Thanks Mark. I don’t do snails. Eyewitness news coverage of France is just as bad. It gives tele watchers the idea that they are well informed. This article covers aspects of France that are not really covered in detail by news services like the potential impact of the US-EU Trade Agreements.
Great article! Opens another window to Paris looking out beyond the Tour de Eiffel, Notre Dame et Le Louvre.
France is beautiful country with a beautiful mix of people and cultures. Unfortunately, like other Southern European countries, expectations are not meeting reality and this results in tension and poor decision making.
Lots of challenges ahead but I have hope.
Good insight into the state of France today. High unemployment levels especially with such high youth unemployed will continue to raise levels of social unrest.
As someone who loves to wander around the villages of France it is interesting to read about the economics and social pressures that are at play behind the scenes. For me France will always be one of my top places to visit.
World GDP rankings place France 6th and Australia either 12th or 13th depending which compilation you accept. https://en.m.wikipedia.org/wiki/List_of_countries_by_GDP_(nominal)
One of my favourite places to visit. Il est réconfortant pour l’esprit, n’est-il pas ?
“The Paris you know or remember from adverts or brochures no longer exists.”
mulwala, benalla et spyraena novahollandiae sont reconfortant pour la guerre???
ps beauty Harquebus
the ‘paris syndrome’ affects the japanese and others.
but, like john, I have no illusions and, despite my accent ‘vache espagnol’, enjoy visiting france.

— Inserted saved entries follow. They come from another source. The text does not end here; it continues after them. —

(** An entry of the String data type is never rejected: with a
    register count from 0 up to half the largest size, twice which
    [str] converts, and a registered hub, it is accepted with the
    structure "<2*count>s". *)
Theorem sensor_setup_accepts_string_entries register hub :
  String.eqb (CONF_DATA_TYPE register) DATA_TYPE_STRING = true ->
  0 <= CONF_COUNT register * 2 <= ssize_max ->
  CONF_COUNT register * 2 < 10 ^ int_max_str_digits ->
  hubs (CONF_HUB register) = Some hub ->
  let structure := str_int (CONF_COUNT register * 2) ++ "s" in
  consider table hubs ssize_max register
  = Append hub (sensor_of register structure) /\
  calcsize ssize_max structure = Ret (CONF_COUNT register * 2) /\
  forall earlier later logs ending,
    setup_platform table hubs ssize_max (earlier ++ register :: later)%list
    = (logs, ending) ->
    match ending with
    | ReturnedFalse => False
    | Added made => In (hub, sensor_of register structure) made
    | KeyError _ | Raised _ => True
    end.
Proof.
  intros Hs Hc Hlim Hh structure. subst structure.
  assert (calcsize ssize_max (str_int (CONF_COUNT register * 2) ++ "s")
          = Ret (CONF_COUNT register * 2)) as Hsize.
  { unfold str_int. destruct (Z.ltb_spec (CONF_COUNT register * 2) 0); [lia|].
    pose proof (str_nat_digits (CONF_COUNT register * 2)) as Hd.
    pose proof (str_nat_nonempty (CONF_COUNT register * 2)) as Hn.
    pose proof (str_nat_read_back (CONF_COUNT register * 2) ltac:(lia)) as Hr.
    destruct (str_nat (CONF_COUNT register * 2)) as [|d ds]; [discriminate|].
    cbn [every] in Hd. apply andb_true_iff in Hd as [Hd Hds].
    rewrite calcsize_count_s; [now rewrite Hr|exact Hd|exact Hds|].
    rewrite Hr. lia. }
  assert (consider table hubs ssize_max register
          = Append hub
              (sensor_of register (str_int (CONF_COUNT register * 2) ++ "s")))
    as Hcons.
  { unfold consider. rewrite Hs.
    rewrite str_of_int_small by (rewrite Z.abs_eq; lia).
    unfold check_size. rewrite Hsize.
    rewrite Z.eqb_refl. cbn [negb]. now rewrite Hh. }
  split; [exact Hcons|]. split; [exact Hsize|].
  intros earlier later logs ending. unfold setup_platform.
  generalize (@nil (Hub.t * Sensor.ModbusRegisterSensor)) as sensors.
  generalize (@nil logged) as acc.
  induction earlier as [|e earlier IH]; intros acc sensors.
  - cbn [app loop]. rewrite Hcons. intros H.
    apply loop_invariant in H. destruct ending as [|made| |]; auto.
    + destruct sensors; discriminate.
    + destruct H as (_ & more & -> & _).
      apply in_or_app. left. apply in_or_app. right. now left.
  - cbn [app loop].
    destruct (consider table hubs ssize_max e) as [h s|log|stop] eqn:He.
    + apply IH.
    + apply IH.
    + intros H. inversion H; subst. apply consider_stop in He.
      destruct ending; try exact I; contradiction.
Qed.

Lemma loop_ending_logs registers : forall sensors logs logs',
  snd (loop table hubs ssize_max registers sensors logs)
  = snd (loop table hubs ssize_max registers sensors logs').
Proof.
  induction registers as [|r rs IH]; intros sensors logs logs';
    cbn [loop]; [reflexivity|].
  destruct (consider table hubs ssize_max r); [apply IH|apply IH|reflexivity].
Qed.

Lemma loop_logs_extend registers : forall sensors logs logs' ending,
  loop table hubs ssize_max registers sensors logs = (logs', ending) ->
  exists more, logs' = (logs ++ more)%list.
Proof.
  induction registers as [|r rs IH]; intros sensors logs logs' ending;
    cbn [loop].
  - intros H. inversion H; subst. exists []. now rewrite app_nil_r.
  - destruct (consider table hubs ssize_max r) as [h s|log|e].
    + apply IH.
    + intros H. apply IH in H as (more & ->).
      exists (log :: more). now rewrite <- app_assoc.
    + intros H. inversion H; subst. exists []. now rewrite app_nil_r.
Qed.

(** A custom entry whose structure is malformed, or whose size is not
    twice the register count, is skipped: the set-up ends as it would
    without the entry, and, unless an exception stops it, the error is
    among those logged. *)
Theorem sensor_setup_skips_bad_structure register fmt log earlier later :
  String.eqb (CONF_DATA_TYPE register) DATA_TYPE_STRING = false ->
  String.eqb (CONF_DATA_TYPE register) DATA_TYPE_CUSTOM = true ->
  CONF_STRUCTURE register = Some fmt ->
  (calcsize ssize_max fmt = Raise StructError /\
   log = StructureError (CONF_NAME register)) \/
  (exists size,
     calcsize ssize_max fmt = Ret size /\
     size <> CONF_COUNT register * 2 /\
     log = SizeMismatch size (CONF_COUNT register)) ->
  let with_it :=
    setup_platform table hubs ssize_max (earlier ++ register :: later)%list in
  let without :=
    setup_platform table hubs ssize_max (earlier ++ later)%list in
  snd with_it = snd without /\
  match snd with_it with
  | ReturnedFalse | Added _ => In log (fst with_it)
  | KeyError _ | Raised _ => True
  end.
Proof.
  intros Hs Hcu Hst Hbad with_it without. subst with_it without.
  assert (consider table hubs ssize_max register = Continue log) as Hc.
  { unfold consider. rewrite Hs, Hcu. cbn [negb]. rewrite Hst.
    unfold check_size.
    destruct Hbad as [(-> & ->)|(size & -> & Hne & ->)]; [reflexivity|].
    destruct (Z.eqb_spec (CONF_COUNT register * 2) size); [congruence|].
    reflexivity. }
  unfold setup_platform.
  generalize (@nil (Hub.t * Sensor.ModbusRegisterSensor)) as sensors.
  generalize (@nil logged) as acc.
  induction earlier as [|e earlier IH]; intros acc sensors.
  - cbn [app loop]. rewrite Hc. split; [apply loop_ending_logs|].
    destruct (loop table hubs ssize_max later sensors (acc ++ [log])%list)
      as [logs ending] eqn:Hl.
    cbn [fst snd]. apply loop_logs_extend in Hl as (more & ->).
    assert (In log ((acc ++ [log]) ++ more)%list)
      by (apply in_or_app; left; apply in_or_app; right; now left).
    destruct ending; auto.
  - cbn [app loop].
    destruct (consider table hubs ssize_max e) as [h s|l|stop] eqn:He.
    + apply IH.
    + apply IH.
    + cbn [fst snd]. split; [reflexivity|].
      apply consider_stop in He. destruct stop; try exact I; contradiction.
Qed.

(** A custom entry that has no structure stops the set-up: whatever
    the other entries are, the set-up never gets to return or to add a
    sensor, those accepted before the entry included. *)
Theorem sensor_setup_custom_needs_structure register earlier later :
  String.eqb (CONF_DATA_TYPE register) DATA_TYPE_STRING = false ->
  String.eqb (CONF_DATA_TYPE register) DATA_TYPE_CUSTOM = true ->
  CONF_STRUCTURE register = None ->
  match
    snd (setup_platform table hubs ssize_max (earlier ++ register :: later)%list)
  with
  | ReturnedFalse | Added _ => False
  | KeyError _ | Raised _ => True
  end.
Proof.
  intros Hs Hcu Hst.
  assert (consider table hubs ssize_max register = Stop (Raised TypeError))
    as Hc.
  { unfold consider. rewrite Hs, Hcu. cbn [negb]. now rewrite Hst. }
  unfold setup_platform.
  generalize (@nil (Hub.t * Sensor.ModbusRegisterSensor)) as sensors.
  generalize (@nil logged) as acc.
  induction earlier as [|e earlier IH]; intros acc sensors.
  - cbn [app loop]. rewrite Hc. exact I.
  - cbn [app loop].
    destruct (consider table hubs ssize_max e) as [h s|l|stop] eqn:He.
    + apply IH.
    + apply IH.
    + cbn [snd]. apply consider_stop in He.
      destruct stop; try exact I; contradiction.
Qed.

End SensorSetupMore.

(** * Further runs *)

Section MoreRuns.

Import Py Spec Const Extra Examples Samples.

Lemma constructed_built cfg sw :
  RegisterSwitch.__init__ cfg = Ret sw -> built cfg sw.
Proof. intros H. exists sw. split; [exact H|]. now destruct sw. Qed.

“Nevertheless France remains the world’s sixth largest economy in IMF data for 2016, which is surprisingly just more than twice the GDP of the Australian economy”.
Sorry my missing word typo did make a difference and it was not picked up on my spell-check.
Apologies to the French for talking up the size of the Australian economy. In nominal GDP (IMF Listings 2016): Australia is $US1.3 trillion and France $2.5 trillion.and the EU $16.5 trillion with the US $18.6 trillion and China $11.4 trillion. Purchasing Power Parity (PPP GDP) produces a different set of numbers.
France is always a symbol of progressive social democracy. The Left may survive in France next year. The optimum outcome would be a Socialist Government with the support from the various Left and Green Parties as part of an inclusive New Left Government.
As the article mentions, this seems unlikely. Republican Leaders like Sarkozy and Juppe batting for the Transatlantic Trade and Investment Partnership (TTIP).
All this might change quickly in a global economy where the instability along the lines of the GFC which caught out some greedy French banking institutions.
The French left must keep up the struggle and gain ground from Hollande without defeating the government but gaining new influence for change.
Excellent article Denis, I enjoyed learning about the political and economic aspects of France. A country I have enjoyed visiting many times.
Good article 🙂 very interesting
Good article – very informative as always!